Monday, September 24, 2007

Dick Cheney's grim fairy tales and lies.

By RHONDA CHRISS LOKEMAN


Creators Syndicate Inc.



If everything is up to date in Kansas City, why was Dick Cheney there repeating the same old line about the war in Iraq?
Good war. Good reasons. Good outcome.

Good grief!

Has the man been reading the newspapers? Has he watched anything but Fox News? Has he read military and intelligence assessments? Spoken to members of Congress who have been there and provided contradictory accounts?

Has he read Alan Greenspan?

Everywhere else but downtown Kansas City, it was 2007.

But the moment Cheney opened his mouth at a fundraiser (on Monday, Sept. 17) for Missouri’s Republican Rep. Sam Graves, the clock struck 2001.

U.S. involvement in Iraq has nothing to do with the strike on the Marine barracks in Beirut in 1983. In Kansas City, Cheney said it did.

Nothing to do with the first attack on the World Trade Center in 1993. Cheney said it did.

It has nothing to do with what happened to the USS Cole in 2000. Cheney said otherwise.

While the architects of this war keep lying, our people overseas keep dying. So do other people in the gulf.

What this war does have a lot to do with is a premeditated scheme to use military force to alter the politics of a sovereign state. Iraq’s ruthless dictator presented a timely excuse for using our post-9/11 fears to back the intervention.
With Saddam out of the way, Cheney’s pals in the oil industry could help themselves. And they have. They have not only helped themselves to Iraqi resources but U.S. funds, too.

Cheney’s former employer, Halliburton, is among the energy companies to receive no-bid contracts. That’s your tax dollars, people, that aren’t being properly accounted for.Congress fell for the ruse hook, line and sinker. Initially, so did most Americans.

Now that has changed, if you believe the polls. Cheney doesn’t read polls.
At least some lawmakers who backed this war at the outset, presumably for the right reasons, have changed their minds. Confronted with new information since 2001, even some Republicans have tried to distance themselves from the original war story and urge a change in policy.

Sam Graves is among those in Congress who refuse to accept the obvious facts and instead are happy to repeat the fantasy as told by Cheney. His Democratic opponent, former Kansas City Mayor Kay Barnes, will use this to her advantage, of course.
OK, so nobody misses Saddam Hussein. But there are many who live in Iraq and in the United States who lost people in an unnecessary war that produced avoidable civil strife and sectarian violence.
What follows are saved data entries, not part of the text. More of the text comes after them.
(* ===== verification/Effects.v ===== *)
(** * Timed props: visual effects (client/effects.ts), particles
      (client/particles.ts) and bow debris (client/debris.ts)

    [addEffect] spawns a prop and records it with its start and end
    looks; every render frame moves and fades each recorded effect and
    removes the ones whose time is up.  The debris listener throws a prop
    from the victim's view and records it; every tick removes the debris
    older than five seconds.  Both sweeps walk their array backwards with
    [splice]: [sweepBack] is that loop, written once, and it is proved to
    leave exactly the entries [filter] keeps, in their order.

    [Math.PI], [Math.cos] and [Math.sin] are parameters; [J.quat.random]
    draws three values of [Math.random] and turns them into a quaternion
    by a parameter; interpolation of tints and quaternions ([vec4.lerp],
    [quat.slerp]) writes only looks and is logged as an effect. *)

From Stdlib Require Import QArith Qabs ZArith List String Lqa Lia.
From stdpp Require Import base tactics.
From S2P Require Import Prelude Host.
Import ListNotations.
Open Scope Q_scope.
Open Scope bow_scope.

Definition Vec4 : Type := (Q * Q * Q * Q)%type.
Record Quat : Type := mkQuat { qx : Q; qy : Q; qz : Q; qw : Q }.

(** effects.ts lines 8-23. *)
Record EffectEntry : Type := mkEffect {
  prop : EntityId;
  startTint : Vec4;
  endTint : Vec4;
  startGlow : Q;
  endGlow : Q;
  startScale : Q;
  endScale : Q;
  velocity : Vec3;
  acceleration : Vec3;
  startPos : Vec3;
  startQuat : Quat;
  endQuat : Quat;
  fx_startTime : Q;
  fx_endTime : Q;
}.
Lemma RenamePropertiesModal_loop_tags (files : list TFile)
    (enabledRenames : list PropertyRename.t)
    (addToFilesWithoutProperty : bool) (vault : Vault) (p : string) :
  Forall (λ r, PropertyRename.originalKey r ≠ "tags"
               ∧ PropertyRename.newKey r ≠ "tags") enabledRenames →
  tags_of
    (RenamePropertiesModal_loop files enabledRenames addToFilesWithoutProperty
       vault).1 p
  = tags_of vault p.
Proof.
  intros Hk. unfold RenamePropertiesModal_loop.
  apply (for_of_invariant
           (λ v (_ : nat * nat), tags_of v p = tags_of vault p)); [| done].
  intros file totals v _ Hv.
  apply (for_of_invariant
           (λ v (_ : nat * nat), tags_of v p = tags_of vault p)); [| done].
  intros rename [r a] v0 Hrename <-. rewrite Forall_forall in Hk.
  destruct (Hk _ Hrename) as [Hold Hnew].
  unfold bind, ret, renamePropertyKey.
  pose proof (tags_of_try_processFrontMatter file false
                (renamePropertyKey_fn (PropertyRename.originalKey rename)
                   (PropertyRename.newKey rename)) v0 p
                (λ block, renamePropertyKey_fn_tags _ _ block Hold Hnew))
    as Hren.
  destruct (try_processFrontMatter file false _ v0) as [v1 [|]];
    cbn [fst] in *; [done |].
  destruct addToFilesWithoutProperty; cbn [fst]; [| done].
  unfold addPropertiesToFile.
  pose proof (tags_of_try_processFrontMatter file 0%nat
                (addProperties_fn
                   [PropertyDefinition.mk (PropertyRename.newKey rename)
                      (JString EmptyString) text]) v1 p) as Hadd.
  destruct (try_processFrontMatter file 0%nat _ v1) as [v2 n].
  cbn [fst] in *. rewrite Hadd; [done |].
  intros block. apply addProperties_fn_tags. by repeat constructor.
Qed.

(** C6, as stated, fails for writes: the add modal writes [tags] when the
    user enters it as a key, and the rename modal writes it when the user
    enters it as the new name. *)
Lemma tags_written_when_entered :
  tags_of one_doc_vault "a.md" = None
  ∧ tags_of
      (AddPropertiesModal_handleSubmit add_tags [a_md] one_doc_vault).1 "a.md"
    = Some (JString "project")
  ∧ tags_of
      (RenamePropertiesModal_handleSubmit rename_status_to_tags false [a_md]
         one_doc_vault).1 "a.md"
    = Some (JString "draft").
Proof. split; [reflexivity |]. split; reflexivity. Qed.
(** [get_weather_forecast] asks for the grid point and then at most once
    for the forecast. *)
Lemma forecast_log (latitude longitude : spec_float) e log :
  exists more,
    log_after (Weather.get_weather_forecast latitude longitude) e log
    = log ++ ("https://api.weather.gov/points/" +:+ float_str latitude +:+ ","
                +:+ float_str longitude, None) :: more
    /\ (length more <= 1)%nat.
Proof.
  unfold Weather.get_weather_forecast, log_after.
  unfold mbind at 1, M_bind at 1.
  match goal with
  | |- context [fetch_json ?url ?params e log] =>
      pose proof (fetch_json_log url params e log) as Hlog;
      unfold log_after in Hlog;
      destruct (fetch_json url params e log) as [[data|x] log1]
  end; simpl in Hlog; subst log1.
  2: { exists []. split; [reflexivity | simpl; lia]. }
  unfold mbind at 1, M_bind at 1, lift.
  destruct (getitem data "properties" ≫= _) as [forecast_url|x].
  2: { exists []. split; [reflexivity | simpl; lia]. }
  unfold mbind at 1, M_bind at 1, Weather.fetch_json_at.
  destruct forecast_url as [| b | q | u | l | d];
    try (exists []; split; [reflexivity | simpl; lia]).
  match goal with
  | |- context [fetch_json ?url ?params e ?l] =>
      pose proof (fetch_json_log url params e l) as Hlog;
      unfold log_after in Hlog;
      destruct (fetch_json url params e l) as [[forecast_data|x] log2]
  end; simpl in Hlog; subst log2.
  2: { exists [(u, None)]. split; [now rewrite <- app_assoc | simpl; lia]. }
  exists [(u, None)]. split; [|simpl; lia].
  unfold mbind, M_bind, mret, M_ret.
  destruct (Weather.forecast_result latitude longitude forecast_data);
    simpl; now rewrite <- app_assoc.
Qed.

End Capping.

(** C7, as stated, fails: the claim has every list-rendering tool cap
    its entries at 10, 20 or 50 by truncating the fetched list. Of a
    forecast with 100 periods [get_weather_forecast] renders 6; and the
    50 of the EU search bounds the [limit] it asks for, not the list it
    renders: of 60 datasets in the answer it renders 60. *)
Lemma C7_forecast_renders_six_periods :
  (exists header entries,
      Weather.forecast_result (H := Example.builtins) (S754_zero false) (S754_zero false)
        Example.forecast_100
      = Ok (header :: entries)
      /\ length entries = 6%nat)
  /\ (exists title found entries,
         EuData.search_output (H := Example.builtins) "water" (JNum 60)
           Example.datasets_60
         = Ok (title :: found :: entries)
         /\ length entries = 60%nat).
Proof.
  split.
  - eexists _, _. split; [vm_compute; reflexivity | reflexivity].
  - eexists _, _, _. split; [vm_compute; reflexivity | reflexivity].
Qed.
(** * aiocache decorators: a shallow embedding of [aiocache/decorators.py]

    The three decorators of the module ([cached], [cached_stampede] and
    [multi_cached]) are embedded as computations in a small monad that
    threads the backend state and the state of the wrapped function, may
    raise a Python exception, and logs every observable action (backend
    calls, calls of the wrapped function, context-manager entry and exit) in
    a trace. Coroutines are run to completion one after the other: [await]
    is sequencing. *)

From Stdlib Require Import ZArith String Ascii List Lia DecimalString.
From Stdlib Require OrderedTypeEx.
From stdpp Require Import base list sorting strings.

Open Scope string_scope.
Open Scope list_scope.

(** ** Python values *)

(** The objects that flow through the decorators: arguments, cache keys and
    cached results. Floats, sets and user-defined classes are left out. *)
#[warnings="-register-all"]
Inductive value : Type :=
| VNone
| VInt (z : Z)
| VStr (s : string)
| VTuple (items : list value)
| VList (items : list value)
| VDict (entries : list (value * value)).

(** Structural equality, used for [==] on hashable keys. *)
Fixpoint value_eqb (a b : value) {struct a} : bool :=
  let fix items_eqb (l1 l2 : list value) {struct l1} : bool :=
    match l1, l2 with
    | [], [] => true
    | x :: l1', y :: l2' => value_eqb x y && items_eqb l1' l2'
    | _, _ => false
    end in
  let fix entries_eqb (l1 l2 : list (value * value)) {struct l1} : bool :=
    match l1, l2 with
    | [], [] => true
    | (k1, v1) :: l1', (k2, v2) :: l2' =>
        value_eqb k1 k2 && value_eqb v1 v2 && entries_eqb l1' l2'
    | _, _ => false
    end in
  match a, b with
  | VNone, VNone => true
  | VInt x, VInt y => Z.eqb x y
  | VStr x, VStr y => String.eqb x y
  | VTuple x, VTuple y => items_eqb x y
  | VList x, VList y => items_eqb x y
  | VDict x, VDict y => entries_eqb x y
  | _, _ => false
  end.

(** [x is None] and [x is not None]. *)
Definition is_None (v : value) : bool :=
  match v with VNone => true | _ => false end.

Definition is_not_None (v : value) : bool := negb (is_None v).

(** Truth value of an object, as tested by [if x:] and [x or y]. *)
Definition truthy (v : value) : bool :=
  match v with
  | VNone => false
  | VInt z => negb (Z.eqb z 0)
  | VStr s => negb (String.eqb s "")
  | VTuple items | VList items => match items with [] => false | _ => true end
  | VDict entries => match entries with [] => false | _ => true end
  end.

(** *** [repr] and [str] *)

Definition dquote : ascii := ascii_of_nat 34.
Definition squote : ascii := "'"%char.
Definition backslash : ascii := "\"%char.

Definition hex_digit (n : N) : ascii :=
  nth (N.to_nat n) (list_ascii_of_string "0123456789abcdef") "0"%char.

Definition hex_escape (n : N) : string :=
  String backslash (String "x"%char
    (String (hex_digit (N.div n 16)) (String (hex_digit (N.modulo n 16)) ""))).

(** Code points below 256 that [repr] does not print as they are. *)
Definition unprintable (n : N) : bool :=
  (n <? 32)%N || ((127 <=? n)%N && (n <=? 160)%N) || (n =? 173)%N.

Definition escape_char (quote c : ascii) : string :=
  let n := N_of_ascii c in
  if Ascii.eqb c backslash then String backslash (String backslash "")
  else if Ascii.eqb c quote then String backslash (String quote "")
  else if (n =? 9)%N then String backslash "t"
  else if (n =? 10)%N then String backslash "n"
  else if (n =? 13)%N then String backslash "r"
  else if unprintable n then hex_escape n
  else String c "".

Fixpoint contains_char (c : ascii) (s : string) : bool :=
  match s with
  | EmptyString => false
  | String c' s' => Ascii.eqb c c' || contains_char c s'
  end.

Fixpoint escape_string (quote : ascii) (s : string) : string :=
  match s with
  | EmptyString => EmptyString
  | String c s' => String.append (escape_char quote c) (escape_string quote s')
  end.

(** [repr] of a [str]: single quotes unless the text holds a single quote and
    no double quote. *)
Definition repr_str (s : string) : string :=
  let quote :=
    if contains_char squote s && negb (contains_char dquote s)
    then dquote else squote in
  String quote (String.append (escape_string quote s) (String quote "")).

Definition repr_int (z : Z) : string := NilZero.string_of_int (Z.to_int z).

Fixpoint repr (v : value) : string :=
  match v with
  | VNone => "None"
  | VInt z => repr_int z
  | VStr s => repr_str s
  | VTuple items =>
      match items with
      | [x] => String.append "(" (String.append (repr x) ",)")
      | _ => String.append "(" (String.append (String.concat ", " (map repr items)) ")")
      end
  | VList items =>
      String.append "[" (String.append (String.concat ", " (map repr items)) "]")
  | VDict entries =>
      String.append "{"
        (String.append
           (String.concat ", "
              (map (fun kv => let '(k, x) := kv in
                              String.append (repr k) (String.append ": " (repr x)))
                   entries))
           "}")
  end.

(** [str(x)]: the text itself for a [str], [repr] for the other values. *)
Definition str (v : value) : string :=
  match v with
  | VStr s => s
  | _ => repr v
  end.

(** ** Dictionaries

    A Python [dict] keeps its keys in insertion order, and the order shows
    in what the decorators hand to the backend ([result.items()]), so a
    dictionary is an association list: assigning to a key that is present
    replaces its value in place, assigning to a new key appends it. *)

Class PyEq (K : Type) := py_eqb : K -> K -> bool.
#[export] Instance string_PyEq : PyEq string := String.eqb.
#[export] Instance value_PyEq : PyEq value := value_eqb.

Abbreviation dict K V := (list (K * V)).

Section Dict.
Context {K V : Type} `{PyEq K}.

(** [d.get(k)] as an option; [d[k]] raises KeyError on [None]. *)
Fixpoint dict_get (d : dict K V) (k : K) : option V :=
    match d with
    | [] => None
    | (k', v) :: d' => if py_eqb k' k then Some v else dict_get d' k
    end.

(** [d[k] = v] *)
Fixpoint dict_set (d : dict K V) (k : K) (v : V) : dict K V :=
    match d with
    | [] => [(k, v)]
    | (k', v') :: d' =>
        if py_eqb k' k then (k', v) :: d' else (k', v') :: dict_set d' k v
    end.

(** [d.update(other)], also [{**d, **other}] *)
Definition dict_update (d other : dict K V) : dict K V :=
    fold_left (fun acc kv => dict_set acc (fst kv) (snd kv)) other d.

(** [dict(pairs)] *)
Definition dict_of_pairs (pairs : list (K * V)) : dict K V :=
    dict_update [] pairs.

Definition dict_keys (d : dict K V) : list K := map fst d.

Definition dict_mem (d : dict K V) (k : K) : bool :=
    match dict_get d k with Some _ => true | None => false end.
End Dict.

(** ** Exceptions and outcomes *)

Inductive exn : Type :=
| KeyError (key : value)
| TypeError (msg : string)
| AttributeError (msg : string)
| BackendError (err : string)        (* a failure of the cache backend *)
| UnboundLocalError (name : string)  (* a local variable read before assignment *)
| UserException (name : string)      (* an Exception raised by wrapped code *)
| UserBaseException (name : string). (* BaseException only: KeyboardInterrupt, ... *)

(** Whether [except Exception] catches it. *)
Definition is_Exception (e : exn) : bool :=
  match e with
  | UserBaseException _ => false
  | _ => true
  end.

Inductive outcome (A : Type) : Type :=
| Ret (a : A)
| Raise (e : exn).
Arguments Ret {A} a.
Arguments Raise {A} e.

(** ** Observable actions *)

Inductive event : Type :=
| EvConnEnter                       (* async with self._conn: __aenter__ *)
| EvConnExit                        (* ... and __aexit__ *)
| EvLockEnter (key lease : value)   (* async with _redlock(key, lease) *)
| EvLockExit (key : value)
| EvGet (key : value)
| EvSet (key v ttl : value)
| EvMultiGet (keys : list value)
| EvMultiSet (pairs : list (value * value)) (ttl : value)
| EvClose                           (* asyncio.ensure_future(self.cache.close()) *)
| EvLog (template : string) (args : list value)
| EvCall (args : list value) (kwargs : dict string value).

Definition is_write (ev : event) : bool :=
  match ev with EvSet _ _ _ | EvMultiSet _ _ => true | _ => false end.


(** The calls of the wrapped function recorded in a trace, in order. *)
Fixpoint calls_of (tr : list event) : list (list value * dict string value) :=
  match tr with
  | [] => []
  | EvCall args kwargs :: tr' => (args, kwargs) :: calls_of tr'
  | _ :: tr' => calls_of tr'
  end.

(** The batch writes recorded in a trace, in order. *)
Fixpoint multi_sets_of (tr : list event) : list (list (value * value) * value) :=
  match tr with
  | [] => []
  | EvMultiSet pairs ttl :: tr' => (pairs, ttl) :: multi_sets_of tr'
  | _ :: tr' => multi_sets_of tr'
  end.

(** The single writes recorded in a trace, in order. *)
Fixpoint sets_of (tr : list event) : list (value * value * value) :=
  match tr with
  | [] => []
  | EvSet key v ttl :: tr' => (key, v, ttl) :: sets_of tr'
  | _ :: tr' => sets_of tr'
  end.

(** ** The cache backend

    The storage backends are not part of the module: the decorators reach
    them through [get], [set], [multi_get] and [multi_set] only. A backend is
    a state machine over its own state [S]; an operation answers or fails.
    A failure is an ordinary exception (a network or serialization error, a
    subclass of [Exception]). *)

Inductive bres (A : Type) : Type :=
| BVal (a : A)
| BFail (err : string).
Arguments BVal {A} a.
Arguments BFail {A} err.

Class Backend (S : Type) : Type := {
  b_get : value -> S -> bres value * S;
  b_set : value -> value -> value -> S -> bres unit * S;
  b_multi_get : list value -> S -> bres (list value) * S;
  b_multi_set : list (value * value) -> value -> S -> bres unit * S
}.

Definition of_bres {A : Type} (r : bres A) : outcome A :=
  match r with
  | BVal a => Ret a
  | BFail err => Raise (BackendError err)
  end.

(** ** The lock

    The lock that [cached_stampede] takes, [self.conn._redlock(key, lease)],
    is an object of aiocache.base, not of this module: it is a parameter.
    Entering it and leaving it work on the backend, so both take the state of
    the backend and may fail. Leaving it receives the exception of the block,
    if there is one, and answers the truth value of what [__aexit__]
    returns: Python swallows the exception of the block when that value is
    true. *)
Class Lock (S : Type) : Type := {
  l_enter : value -> value -> S -> bres unit * S;
  l_exit : value -> value -> option exn -> S -> bres bool * S
}.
Think of the countless Iraqis and Americans who were sacrificed. Think of the strained international alliances. Think of the pro-America sentiment expressed after 9/11 that now has turned into hostility.

All the rules were broken in this war. The Bill of Rights was trampled. Government is spying on citizens without warrants for wiretaps. People are being detained, some kidnapped and sent to other countries, without formal criminal charges.

The Justice Department, then under Alberto Gonzales, became an arm of the executive branch. It gave permission, hardly based on solid legal opinion, to disregard the Geneva Conventions.

And someone in the White House felt it was OK to expose a secret agent for revenge.

So has this been worth it? Nope. In Kansas City, Cheney said it has.
The reason most Americans backed this war was to see their government prosecute or kill the man responsible for what happened to us in 2001. Six years later, that has not happened.

In 2001, we faced Osama bin Laden. In 2007, it’s Osama Been Forgotten who keeps taunting us with threatening videotapes. And it’s Dick Cheney who keeps regaling us with grim fairy tales and lies.

He has willfully and skillfully used scare tactics and intimidation to get us into a foreign war over oil.



http://www.kansascity.com/273/story/286724.html

1 comment:

  1. Cheney was obviously half awake, as he stays up all night here, you know working on Middle Eastern time zone business.